- TASK DETAILS
Run through the data and copy out every line that mentions the word "crinitElosTryExec".
** RECORDS SUPPLIED follows **
(** crinitElosTryExec(): the mutex of the session is released only if there is a
    connection. *)
Definition crinitElosTryExec {A} (c : client) (dflt : A) (func : M S (Z * A)) : M S (Z * A) :=
  err ← elos_lock (session_lock c);
  if (err : bool) then mret (-1, dflt) else
  melos_modify (λ e, match session_of c e with Some false => set_session_of c None e | _ => e end) ;;
  res ← connect_loop c CRINIT_ELOS_CONNECTION_RETRIES;
  if res =? 0 then r ← func; elos_unlock (session_lock c) ;; mret r else mret (res, dflt).
End Common.

(** ** elosdep.c *)

Section Filters.
Context {S : Type} `{ElosState S}.

Definition crinitElosdepFilterSubscribe (f : crinitElosdepFilter) : M S (Z * Z) :=
  match ef_filter f with
  | None => mundef
  | Some filter => crinitElosTryExec Dep (ef_queue f) (call_symbol SYM_eventSubscribe (elosEventSubscribe filter))
  end.
Definition crinitElosdepFilterUnsubscribe (f : crinitElosdepFilter) : M S Z :=
  '(r, _) ← crinitElosTryExec Dep tt (call_symbol SYM_eventUnsubscribe (r ← elosEventUnsubscribe (ef_queue f); mret (r, tt)));
  mret r.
** End of RECORDS SUPPLIED **
- SOLUTION TO THIS EXERCISE
(** crinitElosTryExec(): the mutex of the session is released only if there is a
Definition crinitElosTryExec {A} (c : client) (dflt : A) (func : M S (Z * A)) : M S (Z * A) :=
  | Some filter => crinitElosTryExec Dep (ef_queue f) (call_symbol SYM_eventSubscribe (elosEventSubscribe filter))
  '(r, _) ← crinitElosTryExec Dep tt (call_symbol SYM_eventUnsubscribe (r ← elosEventUnsubscribe (ef_queue f); mret (r, tt)));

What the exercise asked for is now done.